▸ **Given data**:
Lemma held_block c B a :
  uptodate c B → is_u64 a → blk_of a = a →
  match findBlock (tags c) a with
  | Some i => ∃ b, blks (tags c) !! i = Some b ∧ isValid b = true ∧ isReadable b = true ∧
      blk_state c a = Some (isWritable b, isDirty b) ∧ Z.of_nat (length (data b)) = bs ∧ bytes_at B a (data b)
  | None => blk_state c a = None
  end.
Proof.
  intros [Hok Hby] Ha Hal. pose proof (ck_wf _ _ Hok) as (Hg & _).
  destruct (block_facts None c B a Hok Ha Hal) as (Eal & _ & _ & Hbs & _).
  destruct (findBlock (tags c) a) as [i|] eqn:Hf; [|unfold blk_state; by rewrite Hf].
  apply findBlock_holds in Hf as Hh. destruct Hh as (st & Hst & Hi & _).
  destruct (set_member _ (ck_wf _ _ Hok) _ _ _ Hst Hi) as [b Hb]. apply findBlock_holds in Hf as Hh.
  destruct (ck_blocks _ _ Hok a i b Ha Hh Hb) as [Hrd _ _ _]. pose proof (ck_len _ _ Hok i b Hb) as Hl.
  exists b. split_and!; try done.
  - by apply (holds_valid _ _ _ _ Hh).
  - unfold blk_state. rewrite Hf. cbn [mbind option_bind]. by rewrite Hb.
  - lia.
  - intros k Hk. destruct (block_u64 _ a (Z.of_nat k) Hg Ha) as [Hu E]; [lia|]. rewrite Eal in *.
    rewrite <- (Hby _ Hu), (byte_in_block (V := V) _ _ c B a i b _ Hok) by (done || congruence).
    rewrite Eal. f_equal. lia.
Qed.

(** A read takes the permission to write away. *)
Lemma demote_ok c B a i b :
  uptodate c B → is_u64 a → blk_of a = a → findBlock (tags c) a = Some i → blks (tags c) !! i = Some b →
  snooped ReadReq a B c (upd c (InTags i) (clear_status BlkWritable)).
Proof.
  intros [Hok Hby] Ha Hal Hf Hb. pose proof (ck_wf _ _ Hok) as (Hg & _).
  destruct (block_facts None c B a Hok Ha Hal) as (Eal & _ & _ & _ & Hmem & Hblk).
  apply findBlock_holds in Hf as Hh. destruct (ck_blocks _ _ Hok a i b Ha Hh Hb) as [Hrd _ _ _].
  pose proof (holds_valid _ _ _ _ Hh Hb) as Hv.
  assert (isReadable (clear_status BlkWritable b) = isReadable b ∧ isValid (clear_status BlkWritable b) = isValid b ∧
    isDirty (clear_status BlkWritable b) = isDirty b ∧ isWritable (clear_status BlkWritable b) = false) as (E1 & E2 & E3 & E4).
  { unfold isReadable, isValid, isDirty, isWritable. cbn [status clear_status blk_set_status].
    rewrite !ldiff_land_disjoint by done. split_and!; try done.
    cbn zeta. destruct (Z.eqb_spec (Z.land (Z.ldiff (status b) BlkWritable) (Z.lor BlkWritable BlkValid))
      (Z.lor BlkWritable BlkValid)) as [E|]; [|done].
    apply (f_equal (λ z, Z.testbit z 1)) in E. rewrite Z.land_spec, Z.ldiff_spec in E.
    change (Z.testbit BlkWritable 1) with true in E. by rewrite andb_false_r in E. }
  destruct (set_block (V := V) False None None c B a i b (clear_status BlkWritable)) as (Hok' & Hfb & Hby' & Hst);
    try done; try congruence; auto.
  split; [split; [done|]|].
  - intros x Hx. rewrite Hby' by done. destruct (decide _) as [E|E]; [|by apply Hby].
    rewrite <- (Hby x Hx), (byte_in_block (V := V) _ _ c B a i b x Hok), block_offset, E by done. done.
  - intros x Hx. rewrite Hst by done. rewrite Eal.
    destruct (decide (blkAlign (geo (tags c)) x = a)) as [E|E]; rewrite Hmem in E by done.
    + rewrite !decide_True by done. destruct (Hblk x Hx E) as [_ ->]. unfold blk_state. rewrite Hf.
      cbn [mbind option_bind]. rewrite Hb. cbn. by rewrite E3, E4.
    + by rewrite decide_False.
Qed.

▸ **Work request**: Your answer must be the full listing above, printed exactly as it stands.

▸ **Expected output**:
Lemma held_block c B a :
  uptodate c B → is_u64 a → blk_of a = a →
  match findBlock (tags c) a with
  | Some i => ∃ b, blks (tags c) !! i = Some b ∧ isValid b = true ∧ isReadable b = true ∧
      blk_state c a = Some (isWritable b, isDirty b) ∧ Z.of_nat (length (data b)) = bs ∧ bytes_at B a (data b)
  | None => blk_state c a = None
  end.
Proof.
  intros [Hok Hby] Ha Hal. pose proof (ck_wf _ _ Hok) as (Hg & _).
  destruct (block_facts None c B a Hok Ha Hal) as (Eal & _ & _ & Hbs & _).
  destruct (findBlock (tags c) a) as [i|] eqn:Hf; [|unfold blk_state; by rewrite Hf].
  apply findBlock_holds in Hf as Hh. destruct Hh as (st & Hst & Hi & _).
  destruct (set_member _ (ck_wf _ _ Hok) _ _ _ Hst Hi) as [b Hb]. apply findBlock_holds in Hf as Hh.
  destruct (ck_blocks _ _ Hok a i b Ha Hh Hb) as [Hrd _ _ _]. pose proof (ck_len _ _ Hok i b Hb) as Hl.
  exists b. split_and!; try done.
  - by apply (holds_valid _ _ _ _ Hh).
  - unfold blk_state. rewrite Hf. cbn [mbind option_bind]. by rewrite Hb.
  - lia.
  - intros k Hk. destruct (block_u64 _ a (Z.of_nat k) Hg Ha) as [Hu E]; [lia|]. rewrite Eal in *.
    rewrite <- (Hby _ Hu), (byte_in_block (V := V) _ _ c B a i b _ Hok) by (done || congruence).
    rewrite Eal. f_equal. lia.
Qed.

(** A read takes the permission to write away. *)
Lemma demote_ok c B a i b :
  uptodate c B → is_u64 a → blk_of a = a → findBlock (tags c) a = Some i → blks (tags c) !! i = Some b →
  snooped ReadReq a B c (upd c (InTags i) (clear_status BlkWritable)).
Proof.
  intros [Hok Hby] Ha Hal Hf Hb. pose proof (ck_wf _ _ Hok) as (Hg & _).
  destruct (block_facts None c B a Hok Ha Hal) as (Eal & _ & _ & _ & Hmem & Hblk).
  apply findBlock_holds in Hf as Hh. destruct (ck_blocks _ _ Hok a i b Ha Hh Hb) as [Hrd _ _ _].
  pose proof (holds_valid _ _ _ _ Hh Hb) as Hv.
  assert (isReadable (clear_status BlkWritable b) = isReadable b ∧ isValid (clear_status BlkWritable b) = isValid b ∧
    isDirty (clear_status BlkWritable b) = isDirty b ∧ isWritable (clear_status BlkWritable b) = false) as (E1 & E2 & E3 & E4).
  { unfold isReadable, isValid, isDirty, isWritable. cbn [status clear_status blk_set_status].
    rewrite !ldiff_land_disjoint by done. split_and!; try done.
    cbn zeta. destruct (Z.eqb_spec (Z.land (Z.ldiff (status b) BlkWritable) (Z.lor BlkWritable BlkValid))
      (Z.lor BlkWritable BlkValid)) as [E|]; [|done].
    apply (f_equal (λ z, Z.testbit z 1)) in E. rewrite Z.land_spec, Z.ldiff_spec in E.
    change (Z.testbit BlkWritable 1) with true in E. by rewrite andb_false_r in E. }
  destruct (set_block (V := V) False None None c B a i b (clear_status BlkWritable)) as (Hok' & Hfb & Hby' & Hst);
    try done; try congruence; auto.
  split; [split; [done|]|].
  - intros x Hx. rewrite Hby' by done. destruct (decide _) as [E|E]; [|by apply Hby].
    rewrite <- (Hby x Hx), (byte_in_block (V := V) _ _ c B a i b x Hok), block_offset, E by done. done.
  - intros x Hx. rewrite Hst by done. rewrite Eal.
    destruct (decide (blkAlign (geo (tags c)) x = a)) as [E|E]; rewrite Hmem in E by done.
    + rewrite !decide_True by done. destruct (Hblk x Hx E) as [_ ->]. unfold blk_state. rewrite Hf.
      cbn [mbind option_bind]. rewrite Hb. cbn. by rewrite E3, E4.
    + by rewrite decide_False.
Qed.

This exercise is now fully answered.